ASSIGNMENT ::
The stretch wanted below opens at the line containing "record (enqueue_call id)" and closes at the line containing "Definition lift_world (f". Please return it exactly, with no other lines.

INFORMATION SUPPLIED ::

(** * AVM-Action: the Terraform command runner, the Azure credential
    resolver and the action entry point, embedded from the Python sources
    under [.github/actions/avm-action/src].

    Python values are modelled as follows.
    - [str] is [string], the UTF-8 bytes of the text. The methods that
      consult the Unicode database ([lower], [upper], [strip], [isalnum],
      [repr]) are computed on ASCII text and taken from the host, as the
      record [Unicode], on any other text.
    - [str | None] is [option string]; truthiness is [truthy].
    - [os.environ] and the dictionary built by [set_terraform_env_vars] are
      [gmap string string].
    - [dict[str, str]] that is iterated ([var_overrides]) is an association
      list in insertion order, updated with [dict_set].
    - exceptions are values of [exn]; effectful code lives in the monad [M],
      whose state keeps the working directory and the trace of effects.
    - a record the logger writes to its stream handler is the event [Log];
      the time stamp in front of it is not modelled. *)

From Stdlib Require Import ZArith Ascii String DecimalString.
From stdpp Require Import gmap strings list.

Local Open Scope Z_scope.

(** ** Python primitives *)

Module Py.

Definition is_upper (c : ascii) : bool :=
  let n := nat_of_ascii c in (Nat.leb 65 n && Nat.leb n 90)%bool.

Definition is_lower (c : ascii) : bool :=
  let n := nat_of_ascii c in (Nat.leb 97 n && Nat.leb n 122)%bool.

Definition is_digit (c : ascii) : bool :=
  let n := nat_of_ascii c in (Nat.leb 48 n && Nat.leb n 57)%bool.

(** [str.isspace] on one character: tab, line feed, vertical tab, form
    feed, carriage return, the four separators 0x1c-0x1f and space. *)
Definition is_space (c : ascii) : bool :=
  let n := nat_of_ascii c in
  ((Nat.leb 9 n && Nat.leb n 13) || (Nat.leb 28 n && Nat.leb n 32))%bool.

Definition is_alnum (c : ascii) : bool :=
  (is_upper c || is_lower c || is_digit c)%bool.

Definition lower_char (c : ascii) : ascii :=
  if is_upper c then ascii_of_nat (nat_of_ascii c + 32) else c.

Definition upper_char (c : ascii) : ascii :=
  if is_lower c then ascii_of_nat (nat_of_ascii c - 32) else c.

Fixpoint map_chars (f : ascii -> ascii) (s : string) : string :=
  match s with
  | EmptyString => EmptyString
  | String c s' => String (f c) (map_chars f s')
  end.

(** [s.lower()] and [s.upper()] on ASCII text. *)
Definition ascii_lower : string -> string := map_chars lower_char.
Definition ascii_upper : string -> string := map_chars upper_char.

Fixpoint all_chars (p : ascii -> bool) (s : string) : bool :=
  match s with
  | EmptyString => true
  | String c s' => (p c && all_chars p s')%bool
  end.
(** ** Building the schedule *)

Lemma expand_phase_ok (voters : list string) (entry : phase_entry) (n : nat)
    (acc acc' : list sched_item * nat) :
  expand_phase voters entry n acc = Ok acc' ->
  schedule_ok voters acc ->
  schedule_ok voters acc' /\ length acc'.1 = (length acc.1 + n)%nat.
Proof.
  revert acc. induction n as [| n IH]; intros [schedule vi] Hexp Hok.
  - injection Hexp as <-. split; [done | simpl; lia].
  - cbn [expand_phase] in Hexp.
    destruct (voters !! vi) as [account |] eqn:Hv; [| done].
    apply IH in Hexp as [Hok' Hlen].
    + split; [done |]. rewrite Hlen. cbn [fst]. rewrite length_app. simpl. lia.
    + destruct Hok as (Hvi & Hidx & Hacc). cbn [fst snd] in *. subst vi.
      split; [| split]; cbn [fst snd].
      * rewrite length_app. simpl. lia.
      * rewrite fmap_app, length_app, Hidx. simpl. rewrite seq_app. done.
      * apply Forall_app. split; [done |]. by repeat constructor.
Qed.

Lemma fold_expand_raise (voters : list string) (phase_plan : list phase_entry) (e : exn) :
  fold_left
    (fun acc entry => st ← acc; expand_phase voters entry (Z.to_nat (pe_count entry)) st)
    phase_plan (Raise e) = Raise e.
Proof. induction phase_plan as [| entry rest IH]; [done | exact IH]. Qed.

Lemma fold_expand_ok (voters : list string) (phase_plan : list phase_entry)
    (acc acc' : list sched_item * nat) :
  fold_left
    (fun acc entry => st ← acc; expand_phase voters entry (Z.to_nat (pe_count entry)) st)
    phase_plan (Ok acc) = Ok acc' ->
  schedule_ok voters acc ->
  schedule_ok voters acc' /\ length acc'.1 = (length acc.1 + planned_calls phase_plan)%nat.
Proof.
  revert acc. induction phase_plan as [| entry rest IH]; intros acc Hfold Hok.
  - injection Hfold as <-. split; [done | simpl; lia].
  - cbn [fold_left] in Hfold. cbn [mbind result_bind bind] in Hfold.
    destruct (expand_phase voters entry (Z.to_nat (pe_count entry)) acc) as [acc1 | e] eqn:He.
    + destruct (expand_phase_ok _ _ _ _ _ He Hok) as [Hok1 Hlen1].
      destruct (IH _ Hfold Hok1) as [Hok' Hlen']. split; [done |].
      rewrite Hlen', Hlen1. simpl. lia.
    + by rewrite fold_expand_raise in Hfold.
Qed.

Lemma build_schedule_ok (voters : list string) (phase_plan : list phase_entry)
    (schedule : list sched_item) :
  build_schedule voters phase_plan = Ok schedule ->
  si_index <$> schedule = seq 0 (length schedule)
  /\ Forall (fun item => voters !! si_index item = Some (si_account item)) schedule
  /\ length schedule = planned_calls phase_plan
  /\ total_required phase_plan <= Z.of_nat (length voters).
Proof.
  unfold build_schedule. case_decide as Hreq; [done |].
  destruct (fold_left _ phase_plan (Ok ([], O))) as [acc | e] eqn:Hfold; [| done].
  cbn [mbind result_bind bind]. intros [= <-].
  destruct (fold_expand_ok _ _ _ _ Hfold) as [(_ & Hidx & Hacc) Hlen].
  { split; [done |]. split; [done | constructor]. }
  split; [done |]. split; [done |]. split; [exact Hlen | lia].
Qed.

Lemma planned_calls_total (phase_plan : list phase_entry) :
  Forall (fun entry => 0 <= pe_count entry) phase_plan ->
  Z.of_nat (planned_calls phase_plan) = total_required phase_plan.
Proof.
  induction 1 as [| entry rest Hc _ IH]; [done |].
  simpl. rewrite Nat2Z.inj_add, IH. lia.
Qed.

Lemma schedule_keys_indices (schedule : list sched_item) :
  si_index <$> schedule = seq 0 (length schedule) ->
  key_index <$> schedule_keys schedule = seq 0 (length (schedule_keys schedule)).
Proof.
  intros Hidx. unfold schedule_keys. rewrite length_fmap, <- list_fmap_compose. exact Hidx.
Qed.

(** ** A full run exists *)

Section Progress.

Context (label_string : string) (start_overall : Q).

Lemma run_submitter (actions : list action) (k : nat) (ws : list wstate) (rs : list row) :
  ws !! O = Some Idle ->
  exists rs', rtc (step label_string start_overall) (Sys actions k [] ws rs) (Sys [] k [] ws rs').
Proof.
  intros Hw. revert rs. induction actions as [| a rest IH]; intros rs.
  - exists rs. apply rtc_refl.
  - destruct a as [item | r].
    + destruct (IH (rs ++ [worker_row label_string start_overall item TimeExhausted]))
        as (rs' & Hrun).
      exists rs'. eapply rtc_l; [apply step_put |].
      eapply rtc_l; [apply (step_get_item _ _ O); exact Hw |].
      eapply rtc_l.
      { apply (step_collect _ _ O item TimeExhausted).
        apply list_lookup_insert_eq. by eapply lookup_lt_Some. }
      rewrite list_insert_insert_eq, list_insert_id by done. exact Hrun.
    + destruct (IH (rs ++ [r])) as (rs' & Hrun).
      exists rs'. eapply rtc_l; [apply step_append | exact Hrun].
Qed.

Lemma run_shutdown (k d : nat) (rs : list row) :
  rtc (step label_string start_overall) (Sys [] k [] (replicate d Done ++ replicate k Idle) rs)
           (Sys [] O [] (replicate (d + k) Done) rs).
Proof.
  revert d. induction k as [| k IH]; intros d.
  - rewrite Nat.add_0_r. simpl. rewrite app_nil_r. apply rtc_refl.
  - eapply rtc_l; [apply step_sentinel |]. simpl app.
    eapply rtc_l.
    { apply (step_get_sentinel _ _ d).
      rewrite lookup_app_r by (by rewrite length_replicate).
      rewrite length_replicate, Nat.sub_diag. done. }
    replace (<[d := Done]> (replicate d Done ++ replicate (S k) Idle))
      with (replicate (S d) Done ++ replicate k Idle).
    { replace (d + S k)%nat with (S d + k)%nat by lia. apply IH. }
    rewrite insert_app_r_alt by (by rewrite length_replicate).
    rewrite length_replicate, Nat.sub_diag.
    rewrite (replicate_S_end d), <- app_assoc. done.
Qed.

Lemma worker_count_positive (receipt_workers : Z) : (0 < worker_count receipt_workers)%nat.
Proof. unfold worker_count. lia. Qed.
Definition clicks (ts : list ref) (σ : page) : page :=
  foldl (λ s t, (dispatchEvent (click t) s).1) σ ts.

(** Calling one handler once per event, as the host does; a throwing call
    is reported and the next one still runs. *)
Definition handle (h : event → js unit) (σ : page) (e : event) : page :=
  final (h e σ).

Definition handle_all (h : event → js unit) (es : list event) (σ : page)
  : page :=
  foldl (handle h) σ es.

(** *** The active marker *)

Definition classes_of (σ : page) (el : ref) : list string :=
  match attrs_at (dom σ) el with
  | Some a => classList a
  | None => []
  end.

Definition has_class (σ : page) (el : ref) (tok : string) : bool :=
  token_in tok (classes_of σ el).

(** The marker of the navigation element the script holds. *)
Definition marker (ρ : env) (σ : page) : bool :=
  match nav ρ with
  | Some n => has_class σ n "active"
  | None => false
  end.

End Script.

(** ** The menu as the specification describes it *)

Module Spec.
Import Dom.

Inductive menu := OPEN | CLOSED.

(** The activations the specification tells apart: one that targets or
    bubbles through the icon, one outside both the navigation and the icon
    subtrees, and any other one (inside the navigation, off the icon). *)
Inductive activation :=
| IconActivation
| OutsideActivation
| OtherActivation.

#[export] Instance activation_eq_dec : EqDecision activation.
Proof. solve_decision. Defined.

(** Icon activation toggles; outside activation closes; nothing else is a
    transition. *)
Definition step (s : menu) (a : activation) : menu :=
  match a with
  | IconActivation =>
      match s with
      | CLOSED => OPEN
      | OPEN => CLOSED
      end
  | OutsideActivation => CLOSED
  | OtherActivation => s
  end.

Definition run (tr : list activation) : menu := foldl step CLOSED tr.

Definition present (s : menu) : bool :=
  match s with
  | OPEN => true
  | CLOSED => false
  end.

Definition menu_of (b : bool) : menu := if b then OPEN else CLOSED.

Definition classify (icon nv : ref) (t : ref) : activation :=
  if contains icon t then IconActivation
  else if contains nv t then OtherActivation
  else OutsideActivation.

(** "The menu was last opened by an icon click and not yet dismissed by an
    outside click": some icon activation found the menu closed, no later
    icon activation opened it again, and no outside activation came after
    it. *)
Definition opened_not_dismissed (tr : list activation) : Prop :=
  ∃ pre post,
    tr = pre ++ IconActivation :: post ∧
    run pre = CLOSED ∧
    (∀ post1 post2, post = post1 ++ IconActivation :: post2 →
       run (pre ++ IconActivation :: post1) = OPEN) ∧
    OutsideActivation ∉ post.

(** The same, and the opening icon activation was also the last icon
    activation: no later one toggled the menu closed. *)
Definition opened_not_closed (tr : list activation) : Prop :=
  ∃ pre post,
    tr = pre ++ IconActivation :: post ∧
    run pre = CLOSED ∧
    (∀ post1 post2, post = post1 ++ IconActivation :: post2 →
       run (pre ++ IconActivation :: post1) = OPEN) ∧
    (OutsideActivation ∉ post) ∧
    (IconActivation ∉ post).

End Spec.

(** ** Pages the script has been bound to *)

Module Bound.
Import Dom Js Script.

(** What the top level of the script leaves behind when both lookups
    succeed: the two constants hold elements of the page and the two
    listeners are registered, the icon's first. *)
Record bound (ρ : env) (icon nv : ref) (σ : page) : Prop := Bind {
  bound_root : node_attrs (dom σ) = None;
  bound_icon : menuIcon ρ = Some icon;
  bound_nav : nav ρ = Some nv;
  bound_icon_el : is_Some (attrs_at (dom σ) icon);
  bound_nav_el : is_Some (attrs_at (dom σ) nv);
  bound_listeners :
    listeners σ =
      [Registration icon "click" (IconClick ρ);
       Registration document "click" (DocumentClick ρ)]
}.

(** A page before any script ran: a document over its child nodes. *)
Definition fresh (ks : list node) : page :=
  {| dom := Document ks; listeners := [] |}.

(** The page after [el.classList.toggle(tok)] and after
    [el.classList.remove(tok)] on an element [el]. *)
Definition toggled (tok : string) (el : ref) (σ : page) : page :=
  put_attrs (with_classes (λ ts, (token_toggle tok ts).2)) el σ.

Definition removed (tok : string) (el : ref) (σ : page) : page :=
  put_attrs (with_classes (token_remove tok)) el σ.

(** The classes of [el] other than [tok], in order. *)
Definition other_classes (tok : string) (σ : page) (el : ref) : list string :=
  token_remove tok (classes_of σ el).

(** Between [σ] and [σ'] nothing changed outside the element [n]: the
    listeners, the attributes of every other node, and every subtree that
    does not hold [n]. *)
Definition same_elsewhere (n : ref) (σ σ' : page) : Prop :=
  listeners σ' = listeners σ ∧
  (∀ q, q ≠ n → attrs_at (dom σ') q = attrs_at (dom σ) q) ∧
  (∀ q, contains q n = false →
        lookup_node q (dom σ') = lookup_node q (dom σ)).
(** * hpx/lcos/condition.hpp: the condition LCO

    A shallow embedding of [hpx::lcos::detail::condition] and of the public
    wrapper [hpx::lcos::condition], with the properties of their wait and
    notify operations.

    The member functions are written in a small state-and-exception monad
    over a [world]: the [queue_] data member of the wrapped object together
    with the history of the calls the object has made on its queue and on
    the scheduler.  A second, small-step presentation of the same statements
    (one program point per source line) is used for the interleavings of
    several tasks. *)

From stdpp Require Import base option list list_numbers numbers strings functions.

(** ** Types the header uses but does not declare *)

(** Modelled from the spec: [threads::thread_id_type] is not declared in
    condition.hpp.  Section 3: a WaiterToken is an opaque identifier of a
    task, created by the scheduler; the header initializes one with [0]
    (lines 111 and 118), so it is an integer here. *)
Definition thread_id_type : Type := Z.

(** Modelled from the spec: the enumeration [threads::thread_state] is not
    declared in condition.hpp.  The header names [pending] (lines 113 and
    120) and [suspended] (line 106); section 6 speaks of runnable and
    suspended tasks and of the running caller, which is [active] here. *)
Inductive thread_state : Type :=
| active
| pending
| suspended.

(** Modelled from the spec: [hpx::error] is not declared in condition.hpp.
    Section 7: the code carried by a fault. *)
Definition error : Type := Z.

(** Modelled from the spec: [threads::thread_self] is not declared in
    condition.hpp.  Section 6: [currentTaskToken()] identifies the calling
    task; the header reads it with [self.get_thread_id()] (line 105). *)
Record thread_self : Type := ThreadSelf { get_thread_id : thread_id_type }.

(** [applier::applier]: passed to the LCO actions and never used by them. *)
Inductive applier : Type := the_applier.

#[global] Instance thread_state_eq_dec : EqDecision thread_state.
Proof. solve_decision. Defined.

#[global] Instance thread_self_eq_dec : EqDecision thread_self.
Proof. solve_decision. Defined.

(** ** The queue

    [boost::lockfree::fifo] is not defined in condition.hpp.  Each call on
    it is one atomic step (section 4.1, linearizability), so the content of
    the queue is a list, oldest entry first. *)

Module fifo.

Definition t (T : Type) : Type := list T.

Definition empty {T : Type} : t T := [].

(** Modelled from the spec: section 4.1, [enqueue(token)] appends the token
    as the newest entry. *)
Definition enqueue {T : Type} (x : T) (q : t T) : t T := q ++ [x].

(** Modelled from the spec: section 4.1, [dequeue()] atomically removes and
    returns the oldest entry, or signals empty if there is none.  The
    header calls it as [bool dequeue(T* out)] (lines 112 and 119): on
    success the entry is written through [out], on failure [out] keeps its
    value. *)
Definition dequeue {T : Type} (out : T) (q : t T) : bool * T * t T :=
  match q with
  | [] => (false, out, [])
  | x :: q' => (true, x, q')
  end.

End fifo.

(** ** Calls on the collaborators, and the world *)

Inductive event : Type :=
| enqueue_call (id : thread_id_type)
    (** [queue_.enqueue(id)] *)
| dequeue_call (r : option thread_id_type)
    (** [queue_.dequeue(&id)], with the entry it returned, if any *)
| set_state_call (self : thread_self) (id : thread_id_type) (st : thread_state)
    (** [threads::set_state(self, id, st)] *)
| yield_call (self : thread_self) (st : thread_state).
    (** [self.yield(st)] *)

(** [queue_] is the only data member of [detail::condition] (line 138);
    [trace] is the history of calls, oldest first. *)
Record world : Type := World {
  queue_ : fifo.t thread_id_type;
  trace : list event
}.

Definition record (e : event) (w : world) : world :=
  {| queue_ := queue_ w; trace := trace w ++ [e] |}.

Definition do_enqueue (id : thread_id_type) (w : world) : world :=
  record (enqueue_call id) {| queue_ := fifo.enqueue id (queue_ w); trace := trace w |}.

Definition do_dequeue (out : thread_id_type) (w : world)
  : bool * thread_id_type * world :=
  let '(ok, id, q) := fifo.dequeue out (queue_ w) in
  (ok, id,
   record (dequeue_call (if ok then Some id else None))
          {| queue_ := q; trace := trace w |}).

Definition do_set_state (self : thread_self) (id : thread_id_type)
    (st : thread_state) (w : world) : world :=
  record (set_state_call self id st) w.

Definition do_yield (self : thread_self) (st : thread_state) (w : world) : world :=
  record (yield_call self st) w.

(** The tokens handed to the scheduler with [set_state(_, id, pending)], and
    the tokens given to [enqueue], in the order of the calls. *)
Definition notified (tr : list event) : list thread_id_type :=
  omap (λ e, match e with
             | set_state_call _ id pending => Some id
             | _ => None
             end) tr.

Definition enqueued (tr : list event) : list thread_id_type :=
  omap (λ e, match e with enqueue_call id => Some id | _ => None end) tr.

Definition yields (tr : list event) : list (thread_self * thread_state) :=
  omap (λ e, match e with yield_call s st => Some (s, st) | _ => None end) tr.

(** ** The monad of the member functions *)

Inductive outcome (A : Type) : Type :=
| Returned (a : A)
| Thrown (code : error) (msg : string)
| OutOfFuel.
Arguments Returned {A} a.
Arguments Thrown {A} code msg.
Arguments OutOfFuel {A}.

Definition M (A : Type) : Type := world → outcome A * world.

#[global] Instance M_ret : MRet M := λ A a w, (Returned a, w).

#[global] Instance M_bind : MBind M := λ A B k m w,
  match m w with
  | (Returned a, w') => k a w'
  | (Thrown code msg, w') => (Thrown code msg, w')
  | (OutOfFuel, w') => (OutOfFuel, w')
  end.

Definition lift_world (f : world → world) : M unit := λ w, (Returned (), f w).

Definition queue_enqueue (id : thread_id_type) : M unit :=
  lift_world (do_enqueue id).

Definition queue_dequeue (out : thread_id_type) : M (bool * thread_id_type) :=
  λ w, let '(ok, id, w') := do_dequeue out w in (Returned (ok, id), w').

(** Modelled from the spec: [threads::set_state] is not defined in
    condition.hpp.  Section 5: the condition only requests transitions, the
    per-task state is owned by the scheduler.  The call is a request that is
    recorded in the trace; what the scheduler does with it is the subject of
    [system.scheduler] below. *)
Definition set_state (self : thread_self) (id : thread_id_type)
    (st : thread_state) : M unit :=
  lift_world (do_set_state self id st).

YOUR SOLUTION ::
  record (enqueue_call id) {| queue_ := fifo.enqueue id (queue_ w); trace := trace w |}.

Definition do_dequeue (out : thread_id_type) (w : world)
  : bool * thread_id_type * world :=
  let '(ok, id, q) := fifo.dequeue out (queue_ w) in
  (ok, id,
   record (dequeue_call (if ok then Some id else None))
          {| queue_ := q; trace := trace w |}).

Definition do_set_state (self : thread_self) (id : thread_id_type)
    (st : thread_state) (w : world) : world :=
  record (set_state_call self id st) w.

Definition do_yield (self : thread_self) (st : thread_state) (w : world) : world :=
  record (yield_call self st) w.

(** The tokens handed to the scheduler with [set_state(_, id, pending)], and
    the tokens given to [enqueue], in the order of the calls. *)
Definition notified (tr : list event) : list thread_id_type :=
  omap (λ e, match e with
             | set_state_call _ id pending => Some id
             | _ => None
             end) tr.

Definition enqueued (tr : list event) : list thread_id_type :=
  omap (λ e, match e with enqueue_call id => Some id | _ => None end) tr.

Definition yields (tr : list event) : list (thread_self * thread_state) :=
  omap (λ e, match e with yield_call s st => Some (s, st) | _ => None end) tr.

(** ** The monad of the member functions *)

Inductive outcome (A : Type) : Type :=
| Returned (a : A)
| Thrown (code : error) (msg : string)
| OutOfFuel.
Arguments Returned {A} a.
Arguments Thrown {A} code msg.
Arguments OutOfFuel {A}.

Definition M (A : Type) : Type := world → outcome A * world.

#[global] Instance M_ret : MRet M := λ A a w, (Returned a, w).

#[global] Instance M_bind : MBind M := λ A B k m w,
  match m w with
  | (Returned a, w') => k a w'
  | (Thrown code msg, w') => (Thrown code msg, w')
  | (OutOfFuel, w') => (OutOfFuel, w')
  end.

Definition lift_world (f : world → world) : M unit := λ w, (Returned (), f w).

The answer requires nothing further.